> Your task
The lines from the start of the listing through the line containing "destruct (code_eqb_spec op" should be printed exactly, and no other lines should be printed.

> Record excerpts
- - - -
Lemma instruction_width_view pc :
  0 <= pc < size -> exists r, instruction_width env pc size = Some r /\ width_view pc r.
Proof.
  intros Hpc. destruct Hitem as [Hu Hsize Hmem _].
  assert (u32 (size - pc) = size - pc) as Hrem by (apply uwrap_small; lia).
  destruct (fetch_at pc 0) as (w & Hw & Hw16); [lia|].
  destruct (Opcode_of_total w) as (op & Hop & Hraw).
  unfold instruction_width. rewrite Hw, Hrem. cbn [mbind option_bind]. rewrite Hop.
  cbn [mbind option_bind].
  destruct (code_eqb_spec op NOP) as [->|Hnop].
  - destruct (Z.eqb_spec w kPackedSwitchSignature) as [->|Hp].
    { destruct (switch_width pc 4 2 Hpc) as (r & Hr & [->|(n & ? & ? & -> & ?)]); [lia|..];
        eexists; (split; [exact Hr|]); by constructor. }
    destruct (Z.eqb_spec w kSparseSwitchSignature) as [->|Hs].
    { destruct (switch_width pc 2 4 Hpc) as (r & Hr & [->|(n & ? & ? & -> & ?)]); [lia|..];
        eexists; (split; [exact Hr|]); by constructor. }
    destruct (Z.eqb_spec w kArrayDataSignature) as [->|Ha].
    + destruct (Z.ltb_spec (size - pc) 4); [eexists; split; [done|constructor]|].
      destruct (fetch_at pc 1) as (e & He & He16); [lia|].
      destruct (fetch_at pc 2) as (lo & Hlo & Hlo16); [lia|].
      destruct (fetch_at pc 3) as (hi & Hhi & Hhi16); [lia|].
      rewrite He, Hlo, Hhi. cbn [mbind option_bind]. rewrite Fetch32_add by done.
      rewrite (array_width_exact e lo hi) by done. set (width := 4 + _).
      destruct (Z.ltb_spec (size - pc) width); [eexists; split; [done|constructor]|].
      eexists. split; [done|]. apply (width_array pc e lo hi); try done. fold width. lia.
    + eexists. split; [done|]. by apply (width_nop pc w).
  - destruct (Z.leb_spec (SizeInCodeUnits_format (FormatOf op)) (size - pc));
      eexists; (split; [done|]); [|constructor]. apply (width_plain pc w); try done. lia.
Qed.

Lemma complex_size pc w :
  Opcode (InstructionAt env pc) = Some NOP ->
  SizeInCodeUnitsComplexOpcode (InstructionAt env pc) = Some w ->
  SizeInCodeUnits (InstructionAt env pc) = Some w.
Proof. intros Ho Hw. unfold SizeInCodeUnits. by rewrite Ho. Qed.

(** What [instruction_width] accepts is inside the code, is not empty, and is the
    size the instruction itself reports (the [DCHECK] of the pass). *)
Lemma width_facts pc w :
  0 <= pc < size -> instruction_width env pc size = Some (Some w) ->
  0 < w /\ pc + w <= size /\ SizeInCodeUnits (InstructionAt env pc) = Some w.
Proof.
  intros Hpc Hw. destruct (instruction_width_view pc Hpc) as (r & Hr & Hv).
  rewrite Hw in Hr. injection Hr as <-.
  inversion Hv as [n H0 H1 Hn Hle|n H0 H1 Hn Hle|e lo hi H0 He He16 Hlo Hlo16 Hhi Hhi16 bytes Hle
                  |x H0 Ho|x op H0 Ho Hn Hle|]; subst; clear Hv; unfold in_u in *.
  - split; [lia|]. split; [lia|]. apply complex_size.
    + unfold Opcode. by rewrite H0.
    + unfold SizeInCodeUnitsComplexOpcode. rewrite H0. cbn [mbind option_bind].
      rewrite Z.eqb_refl, H1. done.
  - split; [lia|]. split; [lia|]. apply complex_size.
    + unfold Opcode. by rewrite H0.
    + unfold SizeInCodeUnitsComplexOpcode. rewrite H0. cbn [mbind option_bind].
      change (kSparseSwitchSignature =? kPackedSwitchSignature) with false.
      cbv iota. rewrite Z.eqb_refl, H1. done.
  - destruct Hitem as [_ Hsize _ _]. change (2 ^ 31) with 2147483648 in Hsize.
    assert (0 <= bytes) as Hb by (subst bytes; nia).
    assert (2 * ((bytes + 1) / 2) <= bytes + 1 < 2 * ((bytes + 1) / 2) + 2)
      by (Z.div_mod_to_equations; lia).
    split; [lia|]. split; [lia|]. apply complex_size.
    + unfold Opcode. by rewrite H0.
    + unfold SizeInCodeUnitsComplexOpcode. rewrite H0. cbn [mbind option_bind].
      change (kArrayDataSignature =? kPackedSwitchSignature) with false.
      change (kArrayDataSignature =? kSparseSwitchSignature) with false.
      cbv iota. rewrite Z.eqb_refl, He, Hlo, Hhi. cbn [mbind option_bind].
      rewrite Fetch32_add by done. fold bytes.
      rewrite (uwrap_small 32 bytes), (uwrap_small 32 (bytes + 1)), (uwrap_small 32 (4 + _))
        by (change (2 ^ 32) with 4294967296; lia).
      done.
  - split; [lia|]. split; [lia|]. apply complex_size.
    + unfold Opcode. by rewrite H0.
    + unfold SizeInCodeUnitsComplexOpcode. rewrite H0. cbn [mbind option_bind].
      by rewrite !(proj2 (Z.eqb_neq _ _)) by done.
  - destruct (descriptor_size op Hn) as [Hs Hpos]. split; [done|]. split; [done|].
    unfold SizeInCodeUnits, Opcode. rewrite H0. cbn [mbind option_bind]. rewrite Ho.
    cbn [mbind option_bind]. rewrite Hs.
    destruct (Z.ltb_spec (SizeInCodeUnits_format (FormatOf op)) 0); [lia|done].
Qed.

(** The instruction boundaries: the positions reached from the first code unit by
    stepping over whole instructions. *)
Inductive boundary_from (start : Z) : Z -> Prop :=
  | boundary_start : boundary_from start start
  | boundary_next pc w :
      boundary_from start pc -> pc < size -> instruction_width env pc size = Some (Some w) ->
      boundary_from start (pc + w).

Definition boundary : Z -> Prop := boundary_from 0.

(** The starts of instructions. *)
Definition is_start (pc : Z) : Prop := boundary pc /\ pc < size.

Lemma boundary_from_range start pc : 0 <= start -> boundary_from start pc -> start <= pc.
Proof.
  intros Hs Hb. induction Hb as [|pc w _ IH Hlt Hw]; [lia|].
  pose proof (width_facts pc w ltac:(lia) Hw). lia.
Qed.

Lemma boundary_nonneg pc : boundary pc -> 0 <= pc.
Proof. apply boundary_from_range. lia. Qed.

Lemma boundary_le pc : boundary pc -> pc <= size.
Proof.
  intros Hb. pose proof (boundary_nonneg pc Hb). destruct Hitem as [_ Hsize _ _].
  destruct Hb as [|pc w Hb Hlt Hw]; [lia|].
  pose proof (width_facts pc w ltac:(pose proof (boundary_nonneg pc Hb); lia) Hw). lia.
Qed.

Lemma boundary_from_step start w pc :
  0 <= start < size -> instruction_width env start size = Some (Some w) ->
  boundary_from start pc <-> pc = start \/ boundary_from (start + w) pc.
Proof.
  intros Hs Hw. split.
  - induction 1 as [|pc w' _ [->|IH] Hlt Hw']; [by left| |].
    + right. rewrite Hw in Hw'. injection Hw' as <-. constructor.
    + right. by constructor.
  - intros [->|Hb]; [constructor|].
    induction Hb as [|pc w' _ IH Hlt Hw']; [|by constructor].
    constructor; [constructor|lia|done].
Qed.

Lemma boundary_from_stuck start pc :
  instruction_width env start size = Some None -> boundary_from start pc <-> pc = start.
Proof.
  intros Hw. split; [|intros ->; constructor].
  induction 1 as [|pc w _ -> Hlt Hw']; [done|congruence].
Qed.
Lemma safe_CheckMapItems item count s :
  begin_ <= item -> item + count * 12 <= size_ ->
  safe (CheckMapItems d item count) (λ used s', s' = s /\
    forall t, used .& MapTypeToBitMask (Some t) <> 0 -> lists item count t) s.
Proof.
  intros Hi Hc. unfold CheckMapItems. chk_run.
  apply (safe_iterate (λ k '(i, it, _, _, used) t, it = item + 12 * Z.of_nat k /\ t = s /\
    forall t, used .& MapTypeToBitMask (Some t) <> 0 -> lists item (Z.of_nat k) t)).
  - split; [lia|]. split; [done|]. intros t. by rewrite Z.land_0_l.
  - intros k [[[[i it] last] left] used] t Hk (-> & -> & Hused). chk_run.
    pose proof (header_begin Hok). apply safe_load; [done|done|lia|lia|]. intros type Htype _. chk_run.
    assert (Hnext : negb (MapTypeToBitMask (map_item_type type) =? 0) = true -> forall t,
      (used .| MapTypeToBitMask (map_item_type type)) .& MapTypeToBitMask (Some t) <> 0 -> lists item (Z.of_nat (S k)) t).
    { intros Hbit t Ht. destruct (map_item_type type) as [t'|] eqn:Et; [|done].
      apply bitmask_union in Ht as [Ht| ->].
      - destruct (Hused t Ht) as (j & ty & Hj & Hr & Hm). exists j, ty. by split; [lia|].
      - exists (Z.of_nat k), type. by split; [lia|]. }
    repeat (apply safe_load; [done|done|lia|lia|]; intros ? _ _; chk_run); (split; [lia|]); (split; [done|]); by apply Hnext.
  - intros [[[[i it] last] left] used] t (_ & -> & Hused). chk_run. split; [done|]. intros t Ht.
    destruct (Hused t Ht) as (j & ty & Hj & Hr & Hm). exists j, ty. by split; [lia|].
Qed.

Lemma safe_CheckMap s :
  safe (CheckMap d) (λ _ s', s' = s /\ exists count, read_at d 4 (map_off_ header) = Some count /\ 0 <= count /\
    map_off_ header + 4 + count * 12 <= size_ /\
    forall t off n, table_of d t = Some (off, n) -> n = 0 \/ lists (map_off_ header + 4) count t) s.
Proof.
  pose proof (header_begin Hok). pose proof (header_map Hok) as [Hm Hm']. unfold CheckMap. chk_run.
  apply safe_CheckListSize; [lia|]. intros _ _. chk_run.
  apply safe_load; [done|done|lia|lia|]. intros count Hc Hu. chk_run.
  apply safe_CheckListSize; [lia|]. intros H1 H2. chk_run.
  eapply safe_mono; [apply safe_CheckMapItems; lia|]. intros used t [-> Hlist]. chk_run.
  split; [done|]. exists count. unfold in_u in Hu. split; [done|]. split; [lia|]. split; [lia|].
  assert (Hcase : forall t off size, negb (used .& MapTypeToBitMask (Some t) =? 0) || (off =? 0) && (size =? 0) = true ->
    size = 0 \/ lists (map_off_ header + 4) count t).
  { intros t off size [Ht%negb_true_iff%Z.eqb_neq|[_ Ht%Z.eqb_eq]%andb_true_iff]%orb_true_iff; [right; by apply Hlist|by left]. }
  intros t off n Ht. destruct t; try done; injection Ht as <- <-; eapply Hcase; eassumption.
Qed.

End Header.

(** ** The structural verifier *)

(** What the structural verifier has established when it accepts a file. *)
Record structure_ok (d : MappedDexFile) (s : DexFileVerifier) : Prop := {
  structure_header : header_ok d;
  structure_running : running d s;
  structure_inventory : inventory d s;
  structure_verified : verified_type_descriptors_ s = replicate (Z.to_nat (type_ids_size_ (header_ d))) 0;
  structure_map : exists count, read_at d 4 (map_off_ (header_ d)) = Some count /\ 0 <= count /\
    map_off_ (header_ d) + 4 + count * 12 <= data_size d /\
    (exists items, sections_at d count items s) /\
    forall t off n, table_of d t = Some (off, n) -> n = 0 \/ lists d (map_off_ (header_ d) + 4) count t
}.

Lemma safe_VerifyStructure d adler32 verify :
  bytes_ok (mem d) -> data_size d < 2 ^ 32 - 3 ->
  safe (VerifyStructure d adler32 verify) (λ _ s', structure_ok d s') new_verifier.
Proof.
  intros Hmem Hsmall. unfold VerifyStructure. chk_run.
  eapply safe_mono; [by apply safe_CheckHeader|]. intros [] s1 (Hok & v & r & -> & Hr). chk_run.
  eapply safe_mono; [by apply safe_CheckMap|]. intros [] s2 (-> & count & Hc & Hc0 & Hcs & Hlist). chk_run.
  pose proof Hok as [Hb [Hh0 Hh] [Hm _] Ht Hcl Hsz _].
  eapply safe_mono; [eapply (safe_CheckIntraSection d Hmem Hb Hsmall); [lia|done|done|exact Hc|done|done| |done]|].
  2: { intros [] s' [(Hr' & _ & _ & _ & Hv & Hi) Hsec]. split; [done|done|apply Hi; by intros off kType|by rewrite Hv|].
       exists count. by split. }
  split; [split; cbn; lia|done|done| |done].
  cbn [defined_class_indexes_ set_ptr set_defined]. rewrite length_replicate. lia.
Qed.

(** C3. Whatever the bytes of a dex file, fewer than [2 ^ 32 - 3], the structural verifier ends with an answer:
    the checks of the header, the map and every section read only bytes of the file,
    fail no [CHECK], and their loops terminate.  The comment in
    [CheckIntraDataSection] fears reads outside the file before its late check. *)
Theorem structure_check_safe d adler32 verify_checksum :
  bytes_ok (mem d) -> data_size d < 2 ^ 32 - 3 ->
  VerifyStructure d adler32 verify_checksum new_verifier = Reject \/
  exists s, VerifyStructure d adler32 verify_checksum new_verifier = Accept (tt, s) /\
    begin_offset d <= ptr_ s <= data_size d /\ todo_ s = [].
Proof.
  intros Hmem Hsmall. pose proof (safe_VerifyStructure d adler32 verify_checksum Hmem Hsmall) as H.
  unfold safe in H. destruct (VerifyStructure _ _ _ _) as [[[] s]| | |]; [|by left|done|done].
  right. exists s. destruct H as [_ [Hi _ Ht _ _] _ _ _]. by split.
Qed.

(** ** A dex file *)

(** The checksum of zlib. *)
Definition sample_adler32 (adler : Z) (buf : list Z) : Z :=
  match buf with
  | [] => 1
  | _ =>
      let '(a, b) := fold_left (λ '(a, b) c, let a := (a + c) mod 65521 in (a, (b + a) mod 65521)) buf
                       (adler .& 0xffff, adler .>> 16) in
      (b .<< 16) .| a
  end.

(** A file of version 035 with a string and a type identifier, a code item with a try
    block at 120, string data at 159, an encoded array at 170, an annotation at 176
    and the map at 184. *)
Definition sample_file : MappedDexFile := mkMappedDexFile [
    100; 101; 120; 10; 48; 51; 53; 0; 58; 16; 192; 246; 0; 0; 0; 0; 0; 0; 0; 0; 0; 0; 0; 0; 0; 0; 0;
    0; 0; 0; 0; 0; 28; 1; 0; 0; 112; 0; 0; 0; 120; 86; 52; 18; 0; 0; 0; 0; 0; 0; 0; 0; 184; 0; 0; 0;
    1; 0; 0; 0; 112; 0; 0; 0; 1; 0; 0; 0; 116; 0; 0; 0; 0; 0; 0; 0; 0; 0; 0; 0; 0; 0; 0; 0; 0; 0; 0;
    0; 0; 0; 0; 0; 0; 0; 0; 0; 0; 0; 0; 0; 0; 0; 0; 0; 164; 0; 0; 0; 120; 0; 0; 0; 159; 0; 0; 0; 0;
    0; 0; 0; 2; 0; 0; 0; 0; 0; 1; 0; 0; 0; 0; 0; 6; 0; 0; 0; 18; 0; 147; 1; 0; 0; 14; 0; 13; 1; 14;
    0; 1; 0; 0; 0; 2; 0; 1; 0; 1; 0; 4; 5; 65; 66; 195; 169; 192; 128; 226; 130; 172; 0; 2; 0; 7;
    28; 1; 30; 1; 0; 1; 0; 23; 0; 0; 0; 8; 0; 0; 0; 0; 0; 0; 0; 1; 0; 0; 0; 0; 0; 0; 0; 1; 0; 0; 0;
    1; 0; 0; 0; 112; 0; 0; 0; 2; 0; 0; 0; 1; 0; 0; 0; 116; 0; 0; 0; 1; 32; 0; 0; 1; 0; 0; 0; 120; 0;
    0; 0; 2; 32; 0; 0; 1; 0; 0; 0; 159; 0; 0; 0; 5; 32; 0; 0; 1; 0; 0; 0; 170; 0; 0; 0; 4; 32; 0; 0;
    1; 0; 0; 0; 176; 0; 0; 0; 0; 16; 0; 0; 1; 0; 0; 0; 184; 0; 0; 0] 0.

Lemma sample_bytes_ok : bytes_ok (mem sample_file).
Proof. repeat constructor; vm_compute; discriminate || reflexivity. Qed.

Lemma sample_size : data_size sample_file < 2 ^ 32 - 3.
Proof. vm_compute. reflexivity. Qed.

Lemma sample_file_accepted : exists s, VerifyStructure sample_file sample_adler32 true new_verifier = Accept (tt, s) /\
  CheckOffsetToTypeMap 120 kDexTypeCodeItem s = Accept (tt, s).
Proof. eexists. split; vm_compute; reflexivity. Qed.

Lemma structure_check_safe_witness :
  exists s, VerifyStructure sample_file sample_adler32 true new_verifier = Accept (tt, s) /\ ptr_ s <= 284.
Proof.
  destruct (structure_check_safe sample_file sample_adler32 true) as [H|(s & H & [_ Hp] & _)].
  - exact sample_bytes_ok.
  - exact sample_size.
  - exfalso. destruct sample_file_accepted as (s & H' & _). rewrite H' in H. discriminate H.
  - exists s. split; [exact H|]. exact Hp.
Defined.
Lemma decode_moves p v p' s : decode d false None p s = Accept ((v, p'), s) -> p < p'.
Proof.
  unfold decode. destruct (bytes_at d p) as [bs|]; [|done]. cbn [fmap option_fmap option_map].
  destruct (DecodeLeb128Helper _ _ _ _) as [w rest| |] eqn:E; [|done|done]. intros [= _ <-].
  destruct (decode_bounds 32 false bs _ _ _ ltac:(by left) E) as (pre & -> & Hpre & _). rewrite length_app. lia.
Qed.

Lemma Field_Read_inv m n : (forall s, Field_Read d m s = Accept (n, s)) ->
  exists v p1 w, (forall s, decode d false None (ptr_pos_ m) s = Accept ((v, p1), s)) /\
    (forall s, decode d false None p1 s = Accept ((w, ptr_pos_ n), s)) /\
    n = mkMember (ptr_pos_ n) (u32 (index_ m + v)) w (code_off_ m).
Proof.
  intros H. specialize (H s0). unfold Field_Read, mbind, chk_bind in H.
  destruct (decode d false None (ptr_pos_ m) s0) as [[[v p1] s1]| | |] eqn:E1; try done.
  pose proof (decode_state _ _ _ _ _ _ E1) as ->. cbn beta iota in H.
  destruct (decode d false None p1 s0) as [[[w p2] s2]| | |] eqn:E2; try done.
  pose proof (decode_state _ _ _ _ _ _ E2) as ->. injection H as <-.
  exists v, p1, w. split; [by eapply decode_any|]. split; [by eapply decode_any|done].
Qed.

Lemma Method_Read_inv m n : (forall s, Method_Read d m s = Accept (n, s)) ->
  exists v p1 w p2 x, (forall s, decode d false None (ptr_pos_ m) s = Accept ((v, p1), s)) /\
    (forall s, decode d false None p1 s = Accept ((w, p2), s)) /\
    (forall s, decode d false None p2 s = Accept ((x, ptr_pos_ n), s)) /\
    n = mkMember (ptr_pos_ n) (u32 (index_ m + v)) w x.
Proof.
  intros H. specialize (H s0). unfold Method_Read, mbind, chk_bind in H.
  destruct (decode d false None (ptr_pos_ m) s0) as [[[v p1] s1]| | |] eqn:E1; try done.
  pose proof (decode_state _ _ _ _ _ _ E1) as ->. cbn beta iota in H.
  destruct (decode d false None p1 s0) as [[[w p2] s2]| | |] eqn:E2; try done.
  pose proof (decode_state _ _ _ _ _ _ E2) as ->. cbn beta iota in H.
  destruct (decode d false None p2 s0) as [[[x p3] s3]| | |] eqn:E3; try done.
  pose proof (decode_state _ _ _ _ _ _ E3) as ->. injection H as <-.
  exists v, p1, w, p2, x. do 3 (split; [by eapply decode_any|]). done.
Qed.

(** Two results of reading the same bytes: fields keep the [code_off_] they had. *)
Definition like (is_method : bool) (n n' : Member) : Prop :=
  ptr_pos_ n' = ptr_pos_ n /\ index_ n' = index_ n /\ access_flags_ n' = access_flags_ n /\
  (is_method = true -> code_off_ n' = code_off_ n).

(** What a member reads depends on its pointer, and its index on the index before. *)
Record reader (is_method : bool) (Read : Member -> chk Member) : Prop := {
  reader_moves m n : (forall s, Read m s = Accept (n, s)) -> ptr_pos_ m < ptr_pos_ n;
  reader_again m m' n : (forall s, Read m s = Accept (n, s)) -> ptr_pos_ m' = ptr_pos_ m ->
    exists n', (forall s, Read m' s = Accept (n', s)) /\ ptr_pos_ n' = ptr_pos_ n /\
      (index_ m' = index_ m -> like is_method n n')
}.

Lemma Field_reader : reader false (Field_Read d).
Proof.
  split; [intros m n Hr|intros m m' n Hr Hp]; apply Field_Read_inv in Hr as (v & p1 & w & Hv & Hw & Hn).
  - pose proof (decode_moves _ _ _ s0 (Hv s0)). pose proof (decode_moves _ _ _ s0 (Hw s0)). lia.
  - exists (mkMember (ptr_pos_ n) (u32 (index_ m' + v)) w (code_off_ m')). split; [|split; [done|]].
    + intros s. unfold Field_Read, mbind, chk_bind. by rewrite Hp, Hv, Hw.
    + intros Hi. rewrite Hn. unfold like. cbn. by rewrite Hi.
Qed.

Lemma Method_reader : reader true (Method_Read d).
Proof.
  split; [intros m n Hr|intros m m' n Hr Hp]; apply Method_Read_inv in Hr as (v & p1 & w & p2 & x & Hv & Hw & Hx & Hn).
  - pose proof (decode_moves _ _ _ s0 (Hv s0)). pose proof (decode_moves _ _ _ s0 (Hw s0)).
    pose proof (decode_moves _ _ _ s0 (Hx s0)). lia.
  - exists (mkMember (ptr_pos_ n) (u32 (index_ m' + v)) w x). split; [|split; [done|]].
    + intros s. unfold Method_Read, mbind, chk_bind. by rewrite Hp, Hv, Hw, Hx.
    + intros Hi. rewrite Hn. unfold like. cbn. by rewrite Hi.
Qed.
- - - -
> Task answer
Lemma instruction_width_view pc :
  0 <= pc < size -> exists r, instruction_width env pc size = Some r /\ width_view pc r.
Proof.
  intros Hpc. destruct Hitem as [Hu Hsize Hmem _].
  assert (u32 (size - pc) = size - pc) as Hrem by (apply uwrap_small; lia).
  destruct (fetch_at pc 0) as (w & Hw & Hw16); [lia|].
  destruct (Opcode_of_total w) as (op & Hop & Hraw).
  unfold instruction_width. rewrite Hw, Hrem. cbn [mbind option_bind]. rewrite Hop.
  cbn [mbind option_bind].
  destruct (code_eqb_spec op NOP) as [->|Hnop].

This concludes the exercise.